On Monday, a Chinese researcher, He Jiankui of Southern University of Science and Technology in Shenzhen, created an international sensation with his claim that he had altered the genes of a human embryo that eventually resulted in the birth of twin girls earlier this month. If proven, it would be the first instance of human offspring having been produced with specific desired attributes, using newly-developed tools of gene “editing”. In the case of the new-born Chinese babies, the genes were “edited” to ensure that they do not get infected with HIV, the virus that causes AIDS, according to the claims.
The excitement that the announcement has caused, however, is not just because of the scientific leap it represents, but more due to the serious ethical questions it raises. Gene “editing” capabilities now exist with hundreds of researchers and laboratories across the world. But leading scientists in the field, including Jennifer Doudna, the co-inventor of CRISPR technology that was used to “edit” genes in the Chinese case, have for long been calling for a “global pause” on clinical applications of the technology in human beings, till such time as internationally accepted protocols are developed.
Genes contain the bio-information that defines any individual. Physical attributes like height, skin or hair colour, more subtle features like intelligence or eyesight, susceptibility to certain diseases, and even behavioural traits can be attributed to information encoded in the genetic material. An ability to alter this information gives scientists the power to control some of these features.
Gene “editing” — sometimes expressed in related, but not always equivalent, terms like genetic modification, genetic manipulation or genetic engineering — is not new, and is widely practised in agriculture, to increase productivity or resistance to diseases, etc. But even in agriculture, genetic modification is a subject of major debate, especially in developing countries, including India. Tampering with the genetic code in human beings is even more contentious.
CRISPR (short for Clustered Regularly Interspaced Short Palindromic Repeats) technology is a relatively new, and the most efficient, tool for gene “editing” developed in the last one decade. The technology replicates a natural defence mechanism in bacteria to fight virus attacks, using a special protein called Cas9.
CRISPR-Cas9 technology behaves like a cut-and-paste mechanism on DNA strands that contain genetic information. The specific location of the genetic codes that need to be changed, or “edited”, is identified on the DNA strand, and then, using the Cas9 protein, which acts like a pair of scissors, that location is cut off from the strand. A DNA strand, when broken, has a natural tendency to repair itself. Scientists intervene during this auto-repair process, supplying the desired sequence of genetic codes that binds itself with the broken DNA strand.
From the point of view of scientists, CRISPR-Cas9 is a simple, effective, and incredibly precise technology. It is already being talked about as the technology that will revolutionise human existence in future.
The ethical dilemma
The kind of use that the technology has been put to by the Chinese researcher is something that many in the scientific community, and outside, are deeply uncomfortable with. This is for several reasons.
The technology was used to solve a problem — potential infection to HIV — that already has alternative solutions and treatments. It was not necessary to tamper with the genetic material, which can have unintended, and as yet unknown, consequences. The fact that the researcher made the announcement in the media and not in a peer-reviewed scientific journal has meant that the scientific community, as of now, has no way to verify the claims or whether the “editing” was carried out in the proper manner.
There are more serious issues as well. “The technology is extremely precise, but not 100% precise every time. There is a possibility that some other genes also get targeted. In such scenarios, unintended impacts cannot be ruled out,” said Siddharth Tiwari of the National Agri-Food Biotechnology Institute, who has used the CRISPR technology on banana genes.
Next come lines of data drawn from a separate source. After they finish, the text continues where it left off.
(** * shadcn-vue: registry build and installer

    A shallow embedding of the registry crawler ([buildRegistry],
    [crawlUI], [crawlExample], [crawlBlock], [buildUIRegistry],
    [buildBlockRegistry], [getFileDependencies], [getBlockMetadata]) and
    of the installer of the CLI
    ([packages/cli/src/utils/updaters/update-files.ts]: [resolveTargetDir],
    [updateFiles]).

    Everything the TypeScript code imports from outside the repository
    (the [pathe] path functions, [node:fs], the oxc and Vue compilers, the
    [prompts] package) is an interface here, so that the theorems hold
    for every implementation of it; small concrete instances are given
    after the code, to run it on examples. *)

From stdpp Require Import base option list gmap strings.
From Stdlib Require Import Ascii String DecimalString PrimFloat.

Open Scope string_scope.
Set Warnings "-register-all".

(** ** JavaScript strings, sets and values *)

Module Js.

(** [s.startsWith(p)] *)
Fixpoint startsWith (s p : string) : bool :=
  match p, s with
  | EmptyString, _ => true
  | String _ _, EmptyString => false
  | String a p', String b s' => if Ascii.eqb a b then startsWith s' p' else false
  end.

(** [s.endsWith(suf)]: some tail of [s] is [suf]. *)
Fixpoint endsWith (s suf : string) : bool :=
  String.eqb s suf ||
  match s with
  | EmptyString => false
  | String _ s' => endsWith s' suf
  end.

(** [s.slice(n)] *)
Fixpoint slice (n : nat) (s : string) : string :=
  match n, s with
  | O, _ => s
  | S _, EmptyString => EmptyString
  | S n', String _ s' => slice n' s'
  end.

(** [s.replace(pat, repl)] with a string pattern: the first occurrence
    only. *)
Fixpoint replace (pat repl s : string) : string :=
  if startsWith s pat then repl ++ slice (String.length pat) s
  else match s with
       | EmptyString => EmptyString
       | String c s' => String c (replace pat repl s')
       end.

(** [s.split(c)] for a one-character separator. The result is never
    empty: [''.split('/')] is [['']]. *)
Fixpoint split (c : ascii) (s : string) : list string :=
  match s with
  | EmptyString => [EmptyString]
  | String a s' =>
      if Ascii.eqb a c then EmptyString :: split c s'
      else match split c s' with
           | [] => [String a EmptyString]
           | h :: t => String a h :: t
           end
  end.

(** [s.split(sep)[0]] for a string separator: the text before the first
    occurrence of [sep], all of [s] when there is none. *)
Fixpoint beforeFirst (sep s : string) : string :=
  if startsWith s sep then EmptyString
  else match s with
       | EmptyString => EmptyString
       | String c s' => String c (beforeFirst sep s')
       end.

(** [l.push(x)] *)
Definition push {A} (l : list A) (x : A) : list A := (l ++ [x])%list.

(** [l.at(-1)] *)
Definition at_last {A} (l : list A) : option A := last l.

(** A [Set<string>]: insertion ordered, no duplicates. [Array.from]
    of it is the list itself. *)
Abbreviation StrSet := (list string).

Definition set_empty : StrSet := [].

Definition set_add (x : string) (s : StrSet) : StrSet :=
  if decide (x ∈ s) then s else s ++ [x].

Definition set_has (x : string) (s : StrSet) : bool := bool_decide (x ∈ s).
(** X10. [recommend_hybrid] filters nothing but repeated titles: when [n] is
    at least the number of neighbour positions, the title of every row found
    at a position after the first is among the returned titles, whether or
    not the user has rated that movie and whether or not it is the selected
    movie itself. *)
Theorem recommend_hybrid_keeps_every_title (df : list Row) (svd_model : Algo)
    (kneighbors : nat → list nat) (movie_title : string) (user_id n : Z)
    (idx : nat) (rows : list Recommendation) :
  head (title_to_index df movie_title) = Some idx →
  recommend_hybrid df svd_model kneighbors movie_title user_id n = Some (Recommendations rows) →
  (Z.of_nat (length (kneighbors idx)) <= n)%Z →
  ∀ pos r, pos ∈ drop 1 (kneighbors idx) → df !! pos = Some r →
    title r ∈ rec_title <$> rows.
Proof.
  unfold recommend_hybrid.
  destruct (title_to_index df movie_title) as [|idx' rest]; [discriminate|].
  simpl. intros [= ->].
  destruct (iloc df (drop 1 (kneighbors idx))) as [recs|] eqn:Hrecs; [|discriminate].
  simpl. intros [= <-] Hn pos r Hpos Hr.
  apply mapM_Some_1 in Hrecs.
  assert (Hin : r ∈ recs).
  { apply list_elem_of_lookup in Hpos as [j Hj].
    destruct (Forall2_lookup_l _ _ _ _ _ Hrecs Hj) as (r' & Hr' & Hdf).
    rewrite Hr in Hdf. injection Hdf as <-. by eapply list_elem_of_lookup_2. }
  destruct (drop_duplicates_keys title recs r Hin) as (y & Hy & Ey).
  set (scored := score svd_model user_id <$> drop_duplicates title recs).
  assert (Hall : slice_to n (sorted_by hybrid_before scored) = sorted_by hybrid_before scored).
  { unfold slice_to. destruct (Z.leb_spec 0 n) as [_|?]; [|lia].
    apply take_ge. rewrite sorted_by_length. unfold scored. rewrite length_fmap.
    pose proof (drop_duplicates_length title recs) as Hd.
    pose proof (Forall2_length _ _ _ Hrecs) as Hl. rewrite length_drop in Hl. lia. }
  rewrite Hall, sorted_by_perm. unfold scored. rewrite <- list_fmap_compose.
  apply list_elem_of_fmap. exists y. split; [by rewrite <- Ey|done].
Qed.
(** C8, amended: the delay is the constant 5000 ms; along every run the
    interval field keeps that value, and every timer that is scheduled, and
    every [setTimeout] call made, carries exactly that delay. *)
Theorem reconnect_delay_is_5000 (events : list Event) :
  let r := run events initial in
  reconnectInterval (mgr r.1) = 5000 /\
  (forall t d, (t, d) ∈ timers r.1 -> d = 5000) /\
  (forall t d, SetTimeout t d ∈ r.2 -> d = 5000).
Proof.
  destruct (schedules_with_run 5000 events initial) as [[H1 H2] H3]; [done |].
  simpl. split; [done |]. split.
  - intros t d Hin. rewrite Forall_forall in H2. by apply (H2 (t, d)).
  - intros t d Hin. rewrite Forall_forall in H3.
    destruct (H3 _ Hin) as [H | H]; simpl in H; congruence.
Qed.

(** *** [connect()] and the pending timer *)

Lemma socket_in_use_false w :
  (socket (mgr w) = None \/
   exists s, socket (mgr w) = Some s /\ readyState w s = Some CLOSED) ->
  socket_in_use w = false.
Proof.
  unfold socket_in_use. intros [-> | (s & -> & Hr)]; [done |].
  rewrite bool_decide_eq_false_2; [done | tauto].
Qed.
Tiwari said as of now it is not clear whether regulatory approvals were taken. “In most countries of the world, possibly in China as well, such experiments are banned. In fact, in many countries it would be punishable by law. From what is known right now, we do not know whether regulatory approvals were obtained. If not, then there will be data and information gaps about the experiment.”
Then there is this highly problematic issue of trying to produce “designer” babies or human beings.
“The most promising use of the CRISPR technology is in treatment of diseases. For example, in sickle cell anaemia, a single gene mutation makes the blood sickle-shaped. This mutation can be reversed using gene editing technology. I don’t think anyone has too much reservations about such ex vivo gene therapy applications,” says Debojyoti Chakraborty of the Delhi-based Institute of Genomics and Integrative Biology who works on the CRISPR technology.
“In such cases, the genetic codes of just one individual are being changed to cure a disease. It is gene therapy. But what the Chinese researcher has done is to edit the genes of an embryo. Such a change would be passed on to the offspring. You are basically making changes in the genome of the next generation . If we allow this, nothing stops people with access to CRISPR technology to produce babies with very specific traits.” Chakraborty says.